Docker networking is backed by libnetwork, which is an implementation of Container Network Model (CNM), an open-source pluggable architecture designed to provide networking to containers. Libnetwork also provides native service discovery and basic container load balancing solution. Docker networking also involves some drivers that extend the CNM model with specific network topology implementation.
- Sandbox – an isolated network stack, including Ethernet interfaces, ports, routing tables, and DNS config, usually implemented through Linux namespace.
- Endpoints – behave like regular network adapters, and can only be connected to a single network at a time. It connects sandbox to network. Endpoint is implemented in veth pair in Linux.
- Networks – software implementation of an 802.1 bridge (aka switch). They group together, and isolate, a collection of endpoints that need to communicate.
Docker company separates network project out from its container project, as a plugin called libnetwork, which is developed in Golang and compliant to CNM. Libnetwork is the official implementation of CNM.
Libnetwork supports the following network modes:
|network mode||mechanism||use case|
|null||no network is provided to containers||quarantined environment for security|
|bridge||containers communicate with each other through bridge||containers needs to communicate with each other or with host service|
|host||process in container has access to host network stack and use host port||container needs to use host network stack (e.g. licence by mac address)|
|container||place containers in a single net namespace so they can communicate with each other as localhost||proxy, kubernetes|
Linux veth comes in pairs to connect virtual network devices. For example, connect two net namespaces to allow intercommunication. Linux bridge is a virtual device, to connect two net namespaces.
Dockers ships with several built-in drivers, known as native drivers or local drivers, such as bridge, overlay and macvlan on Linux. There are also 3rd-party network drivers for docker (aka remote drivers).

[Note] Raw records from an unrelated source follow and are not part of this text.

Lemma round_q_0 rm s D E fl : round_q rm s 0 D E fl = (pack_sf s 0 0, fl).
Proof. done. Qed.

Lemma zero_test a : (fexp a =? 0) && (fmant a =? 0) = (fsig a =? 0).
Proof.
  pose proof (fsig_0 a). destruct (Z.eqb_spec (fexp a) 0), (Z.eqb_spec (fmant a) 0),
    (Z.eqb_spec (fsig a) 0); simpl; tauto.
Qed.

Lemma mul_sf_round a b rm fl : finite a -> finite b ->
  mul_sf a b rm fl = round_q rm (xor_sign a b) (fabs a * fabs b) 1 (2 * qmin) fl.
Proof.
  intros [Ha Hea] [Hb Heb]. pose proof (xor_sign_cases a b Ha Hb) as Hs.
  unfold mul_sf. fold (fexp a) (fexp b) (fmant a) (fmant b) (fsign a) (fsign b) (xor_sign a b).
  destruct (Z.eqb_spec (fexp a) EXP_MASK); [done|]. destruct (Z.eqb_spec (fexp b) EXP_MASK); [done|].
  simpl orb. cbv iota. rewrite !zero_test.
  fold (unpack_norm a) (unpack_norm b). rewrite (fabs_eq a), (fabs_eq b).
  destruct (Z.eqb_spec (fsig a) 0) as [->|Hza]; [by rewrite !Z.mul_0_l|].
  destruct (Z.eqb_spec (fsig b) 0) as [->|Hzb].
  { destruct (unpack_norm a). by rewrite Z.mul_0_l, Z.mul_0_r. }
  destruct (unpack_norm_spec a Hza) as (ka & Hka & E1 & E2 & B).
  destruct (unpack_norm_spec b Hzb) as (kb & Hkb & E1b & E2b & Bb).
  destruct (unpack_norm a) as [ea ma], (unpack_norm b) as [eb mb]. simpl in *.
  destruct (norm_shift ma B) as (-> & _ & BA). destruct (norm_shift mb Bb) as (_ & -> & BB).
  pose proof (mul_u_spec (ma * 2 ^ RND_SIZE) (2 * (mb * 2 ^ RND_SIZE))) as Hmul.
  destruct (mul_u _ _) as [hi lo]. simpl in Hmul.
  destruct Hmul as (Hmul & Hhi & Hlo); [by apply norm_in_u..|].
  rewrite st_lor_tst, Hmul by done.
  destruct (prod_bounds _ _ BA BB) as (HP0 & HP1 & HP2).
  rewrite normalize_sf_round by done. rewrite <- round_q_st by (exact F_pos || auto).
  unfold scale, qmin, emin. clear - Hok HP0 E1 E1b E2 E2b Hka Hkb. fmt.
  unfold fabs. remember (Z.max (fexp a) 1 - 1) as ya eqn:Eya. remember (Z.max (fexp b) 1 - 1) as yb eqn:Eyb.
  assert (0 <= ya /\ 0 <= yb) as [Hya Hyb] by lia.
  apply (round_q_value _ _ _ _ _ _ _ _ (ya + yb + 3 + MANT_SIZE + MANT_SIZE) (ka + kb + F_SIZE)).
  - lia.
  - lia.
  - exact F_pos.
  - lia.
  - done.
  - subst. apply Z.mul_nonneg_nonneg; apply fabs_nonneg.
  - rewrite shiftl_mul by lia. unfold bias. rewrite E1, E1b. lia.
  - rewrite E2, E2b. replace F_SIZE with (2 + RND_SIZE + MANT_SIZE) by lia.
    pow2_ring.
Qed.

(** ** Addition and subtraction *)

(** the sign of a sum: of the exact sum when it is not zero *)
Definition add_sign (rm : RoundingModeEnum) (a b : Z) : Z :=
  let S := fint a + fint b in
  if S =? 0 then if fsign a =? fsign b then fsign a else b2z (bool_decide (rm = RM_RDN))
  else b2z (S <? 0).

Lemma add_sticky D sa sb sg : 0 < D -> sg = 1 \/ sg = -1 ->
  st (sa * 8 * D + sg * (sb * 8)) D = sa * 8 + sg * st (sb * 8) D.
Proof.
  intros HD Hsg. replace (sa * 8 * D) with (D * (2 * (4 * sa))) by ring.
  rewrite st_add_even by done. destruct Hsg as [-> | ->].
  - rewrite !Z.mul_1_l. lia.
  - replace (-1 * (sb * 8)) with (- (sb * 8)) by lia. rewrite st_opp by done. lia.
Qed.

(** either nothing was shifted out or the sum keeps two spare bits *)
Lemma add_room d sa sb sg : 0 <= d -> sg = 1 \/ sg = -1 ->
  0 <= sb < 2 ^ (MANT_SIZE + 1) -> (4 <= d -> 2 ^ MANT_SIZE <= sa) ->
  let N := sa * 8 * 2 ^ d + sg * (sb * 8) in
  N mod 2 ^ d = 0 \/ MANT_SIZE + 2 <= Z.log2 (st N (2 ^ d)).
Proof.
  intros Hd Hsg Hsb Hn N. pose proof (pow2_pos d Hd). fmt.
  destruct (Z.le_gt_cases d 3).
  - left. apply Z.mod_divide; [lia|]. exists (sa * 8 + sg * sb * 2 ^ (3 - d)).
    unfold N. change 8 with (2 ^ 3). rewrite (pow2_split 3 d) by lia. ring.
  - right. apply log2_st_ge; [done|lia|]. specialize (Hn ltac:(lia)).
    rewrite (Z.add_comm MANT_SIZE 2), Z.pow_add_r by lia. change (2 ^ 2) with 4.
    rewrite pow2_succ in Hsb by lia.
    assert (4 <= 2 ^ d) by (apply (Z.pow_le_mono_r 2 2); lia).
    assert (0 < 2 ^ MANT_SIZE) by (apply pow2_pos; lia).
    assert (2 ^ MANT_SIZE * 2 ^ d <= sa * 2 ^ d) by (apply Z.mul_le_mono_nonneg_r; lia).
    assert (2 ^ MANT_SIZE * 4 <= 2 ^ MANT_SIZE * 2 ^ d) by (apply Z.mul_le_mono_nonneg_l; lia).
    unfold N. destruct Hsg as [-> | ->]; lia.
Qed.

Lemma add_range D sa sb sg : 0 < D -> sg = 1 \/ sg = -1 ->
  0 <= sa < 2 ^ (MANT_SIZE + 1) -> 0 <= sb < 2 ^ (MANT_SIZE + 1) -> sb <= sa * D ->
  0 <= sa * 8 + sg * st (sb * 8) D < 2 ^ (F_SIZE - 1).
Proof.
  intros HD Hsg Hsa Hsb Hle.
  assert (2 ^ (MANT_SIZE + 1) * 32 <= 2 ^ (F_SIZE - 1)) as Hroom.
  { fmt. change 32 with (2 ^ 5). rewrite <- Z.pow_add_r by lia. apply Z.pow_le_mono_r; lia. }
  assert (0 <= st (sb * 8) D <= sb * 8 + 1).
  { split; [apply st_nonneg; lia|].
    destruct (st_spec (sb * 8) D HD) as [[_ He]|[_ (j & -> & Hj)]]; nia. }
  split; [|destruct Hsg as [-> | ->]; lia].
  destruct Hsg as [-> | ->]; [lia|].
  assert (0 <= st (sa * 8 * D + -1 * (sb * 8)) D) as H0 by (apply st_nonneg; lia).
  rewrite add_sticky in H0 by auto. lia.
Qed.

(** the body of [add_sf] for finite operands ordered by magnitude *)
Lemma add_core rm xa xb sa sb fl (same : bool) s :
  s = 0 \/ s = 1 -> 1 <= xb <= xa -> 0 <= sa < 2 ^ (MANT_SIZE + 1) -> 0 <= sb < 2 ^ (MANT_SIZE + 1) ->
  (2 <= xa -> 2 ^ MANT_SIZE <= sa) -> sb * 2 ^ (xb - 1) <= sa * 2 ^ (xa - 1) ->
  let bm := rshift_rnd (sb * 8) (xa - xb) in
  let m := if same then uF (sa * 8 + bm) else uF (sa * 8 - bm) in
  m = sa * 8 + (if same then 1 else -1) * st (sb * 8) (2 ^ (xa - xb)) /\
  normalize_sf s (xa + (RND_SIZE - 3)) m rm fl =
  round_q rm s (sa * 2 ^ (xa - 1) + (if same then 1 else -1) * (sb * 2 ^ (xb - 1))) 1 qmin fl.
Proof.
  intros Hs Hx Hsa Hsb Hn Hle. cbv zeta. rewrite rshift_rnd_st.
  2:{ fmt. unfold in_u. assert (2 ^ (MANT_SIZE + 1) * 8 <= 2 ^ F_SIZE); [|lia].
      change 8 with (2 ^ 3). rewrite <- Z.pow_add_r by lia. apply Z.pow_le_mono_r; lia. }
  2: lia.
  set (sg := if same then 1 else -1).
  assert (sg = 1 \/ sg = -1) as Hsg by (unfold sg; destruct same; auto).
  remember (xa - xb) as d eqn:Ed.
  assert (sb <= sa * 2 ^ d) as Hle'.
  { apply (Z.mul_le_mono_pos_r _ _ (2 ^ (xb - 1))); [apply pow2_pos; lia|].
    rewrite <- Z.mul_assoc, <- Z.pow_add_r by lia. by replace (d + (xb - 1)) with (xa - 1) by lia. }
  pose proof (pow2_pos d ltac:(lia)) as HD.
  pose proof (add_range _ _ _ _ HD Hsg Hsa Hsb Hle') as HR.
  assert (in_u F_SIZE (sa * 8 + sg * st (sb * 8) (2 ^ d))) as HF by (unfold in_u; clear - HR Hok; fmtp; lia).
  assert ((if same then uF (sa * 8 + st (sb * 8) (2 ^ d)) else uF (sa * 8 - st (sb * 8) (2 ^ d)))
    = sa * 8 + sg * st (sb * 8) (2 ^ d)) as ->.
  { destruct same; simpl in sg; subst sg; rewrite <- uF_small by done; f_equal; lia. }
  split; [done|]. rewrite normalize_sf_round by done. rewrite <- add_sticky by done.
  assert (0 <= sa * 8 * 2 ^ d + sg * (sb * 8)) as HN by (clear - Hsg Hle' Hsa Hsb HD; destruct Hsg as [-> | ->]; nia).
  rewrite <- round_q_st; [|done|done|].
  2:{ apply add_room; [lia|done|done|]. intros. apply Hn. lia. }
  apply (round_q_value _ _ _ _ _ _ _ _ (xb - 1 + d) 3); [lia|lia|lia|lia|done| | | ].
  - clear - Hsg Hle Hsb Hx. assert (0 <= sb * 2 ^ (xb - 1)) by
      (apply Z.mul_nonneg_nonneg; [lia|apply Z.pow_nonneg; lia]). destruct Hsg as [-> | ->]; lia.
  - clear - Hok Ed. fmt. unfold scale, qmin, emin. lia.
  - replace (xa - 1) with (d + (xb - 1)) by lia.
    clear - Hx HD Ed. remember (xb - 1) as y. pow2_ring.
Qed.

(** the aligned difference vanishes only when the operands are equal *)
Lemma add_cancel xa xb sa sb : 1 <= xb <= xa ->
  sa * 8 + -1 * st (sb * 8) (2 ^ (xa - xb)) = 0 <-> sa * 2 ^ (xa - 1) = sb * 2 ^ (xb - 1).
Proof.
  intros Hx. pose proof (pow2_pos (xa - xb) ltac:(lia)) as HD.
  pose proof (pow2_pos (xb - 1) ltac:(lia)) as HY.
  replace (xa - 1) with ((xa - xb) + (xb - 1)) by lia. rewrite Z.pow_add_r, Z.mul_assoc by lia.
  rewrite Z.mul_cancel_r by lia. split.
  - intros He. destruct (st_spec (sb * 8) _ HD) as [[_ H]|[_ (j & Hj & _)]]; [|lia].
    replace (st (sb * 8) (2 ^ (xa - xb))) with (sa * 8) in H by lia. lia.
  - intros <-. replace (sa * 2 ^ (xa - xb) * 8) with (2 ^ (xa - xb) * (sa * 8)) by ring.
    rewrite (st_unique _ _ (sa * 8)); [lia|done|by left].
Qed.

Lemma add_sf_body a b rm fl : finite a -> finite b -> mag b <= mag a ->
  let xa := Z.max (fexp a) 1 in let xb := Z.max (fexp b) 1 in
  let bm := rshift_rnd (fsig b * 8) (xa - xb) in
  let '(s, m) :=
    if fsign a =? fsign b then (fsign a, uF (fsig a * 8 + bm))
    else let m := uF (fsig a * 8 - bm) in
         (if m =? 0 then b2z (bool_decide (rm = RM_RDN)) else fsign a, m) in
  normalize_sf s (xa + (RND_SIZE - 3)) m rm fl =
  round_q rm (add_sign rm a b) (Z.abs (fint a + fint b)) 1 qmin fl.
Proof.
  intros [Ha Hea] [Hb Heb] Hle. cbv zeta.
  pose proof (fsign_cases a Ha) as Hsa. pose proof (fsign_cases b Hb) as Hsb.
  pose proof Hle as Hle'. apply fabs_le_iff in Hle'. pose proof (fabs_nonneg b) as Hb0.
  assert (Z.max (fexp b) 1 <= Z.max (fexp a) 1) as Hx.
  { pose proof (mag_fields a). pose proof (mag_fields b). pose proof (fmant_range a).
    pose proof (fmant_range b). destruct (Z.le_gt_cases (fexp b) (fexp a)); [lia|nia]. }
  pose proof (add_core rm (Z.max (fexp a) 1) (Z.max (fexp b) 1) (fsig a) (fsig b) fl) as Hc.
  cbv zeta in Hc. rewrite <- !fabs_eq in Hc.
  assert (2 <= Z.max (fexp a) 1 -> 2 ^ MANT_SIZE <= fsig a) as Hn
    by (intros; apply fsig_normal; lia).
  unfold add_sign, fint.
  destruct (Z.eqb_spec (fsign a) (fsign b)) as [He|He].
  - destruct (Hc true (fsign a) Hsa ltac:(lia) (fsig_range a) (fsig_range b) Hn Hle') as [_ ->].
    rewrite He in *. destruct Hsb as [E|E]; rewrite E; simpl; repeat zbits_case; f_equal; simpl b2z; try lia.
  - destruct (Hc false (fsign a) Hsa ltac:(lia) (fsig_range a) (fsig_range b) Hn Hle') as [Em _].
    cbv iota in Em.
    set (m := uF (fsig a * 8 - _)) in *.
    set (s := if m =? 0 then _ else _).
    assert (s = 0 \/ s = 1) as Hs.
    { unfold s. destruct (m =? 0); [|done]. destruct (bool_decide _); auto. }
    destruct (Hc false s Hs ltac:(lia) (fsig_range a) (fsig_range b) Hn Hle') as [_ ->].
    assert (1 <= Z.max (fexp b) 1 <= Z.max (fexp a) 1) as Hx' by lia.
    pose proof (add_cancel _ _ (fsig a) (fsig b) Hx') as Hcan.
    rewrite <- Em, <- !fabs_eq in Hcan.
    assert (s = if fabs a =? fabs b then b2z (bool_decide (rm = RM_RDN)) else fsign a) as ->.
    { unfold s. destruct (Z.eqb_spec m 0), (Z.eqb_spec (fabs a) (fabs b)); tauto. }
    clear - Hsa Hsb Hle' Hb0 He.
    destruct Hsa as [Ea|Ea], Hsb as [Eb|Eb]; rewrite Ea, Eb in *; simpl; try done;
      repeat zbits_case; f_equal; simpl b2z; try lia.
Qed.

Lemma mag_land a : a .& ~~ SIGN_MASK = mag a \/ ~ is_float a.
Proof.
  destruct (decide (is_float a)) as [Ha|]; [left|by right].
  fmt. unfold is_float in Ha. rewrite <- (uN_small F_SIZE a) at 1 by done.
  rewrite SIGN_MASK_eq. unfold mag. zbits.
Qed.

Lemma hidden8 a : (if fexp a =? 0 then (1, uF (fmant a << 3))
  else (fexp a, uF (fmant a << 3) .| (1 << (MANT_SIZE + 3)))) = (Z.max (fexp a) 1, fsig a * 8).
Proof.
  pose proof (fmant_range a). pose proof (fexp_range a).
  assert (uF (fmant a << 3) = fmant a * 8) as ->.
  { fmt. rewrite shiftl_mul by lia. apply uF_small. unfold in_u.
    assert (2 ^ MANT_SIZE * 2 ^ 3 <= 2 ^ F_SIZE); [|lia].
    rewrite <- Z.pow_add_r by lia. apply Z.pow_le_mono_r; lia. }
  unfold fsig. destruct (Z.eqb_spec (fexp a) 0) as [->|]; [done|].
  fmt. rewrite lor_hidden; [|lia|].
  - f_equal; [lia|]. rewrite Z.pow_add_r by lia. lia.
  - rewrite Z.pow_add_r by lia. lia.
Qed.

Lemma add_sign_comm rm a b : add_sign rm a b = add_sign rm b a \/ ~ finite a \/ ~ finite b.
Proof.
  left. unfold add_sign. rewrite (Z.add_comm (fint b)), (Z.eqb_sym (fsign b)).
  destruct (Z.eqb_spec (fsign a) (fsign b)) as [->|]; done.
Qed.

In this mode libnetwork will not create network and net namespace for container. Container process shares the network configuration of the host, and therefore uses the ports on host. Other than network sharing, other aspects (e.g. process, file system, hostname, etc) are separated from host.
This type of network only exist on a single Docker host and can only connect containers that are on the same host. The word bridge refers to 802.1d bridge (layer 2 switch), which is used to connect multiple network interfaces.
Every Docker host gets a default single-host network, called bridge on Linux. This is the network that all new containers will attach to by default.
Docker networks built with the bridge driver on Linux hosts are based on the linux bridge technology that has existed in the Linux kernel for a while. They’re high performance and extremely stable. Linux brctl tool can inspect the linux bridge.
Bridge networks allows container on the same host to communicate with each other. Port mapping allows network connectivity between container and host. Traffic hitting host port will be redirected to container port.
Cross-host networking usually uses an overlay network, which builds a mesh between host and employs a large block of IP addresses within that mesh. A mesh network is a local network topology in which the infrastructure nodes connect directly, dynamically and non-hierarchically to as many other nodes as possible and cooperate with one another to efficiently route data from/to clients.
You can attach a service to overlay network, which spans across multiple Docker hosts so that containers on different hosts can communicate at layer 2. They are much better alternatives than bridge network for container-to-container communication. Overlay networking is very common due to its scalability. This posting by Nigel Poulton does a great job with the detail.
The trick is basically the layer 2 frame of the overlay network is encapsulated into layer 3 datagram transmitted across underlay network, at layer 3. This is achieved through VXLAN tunnels, which allows you to create a virtual Layer 2 network on top of an existing Layer 3 infrastructure. VXLAN is an encapsulation technology that existing routers and network infrastructure just see as regular IP/UDP packets without issue.
To create the virtual Layer 2 overlay network, a VXLAN tunnel is created through the underlying Layer 3 IP infrastructure (aka underlay network). Each end of the VXLAN tunnel is terminated by a VXLAN Tunnel Endpoint (VTEP). It’s this VTEP that performs the encapsulation/de-encapsulation.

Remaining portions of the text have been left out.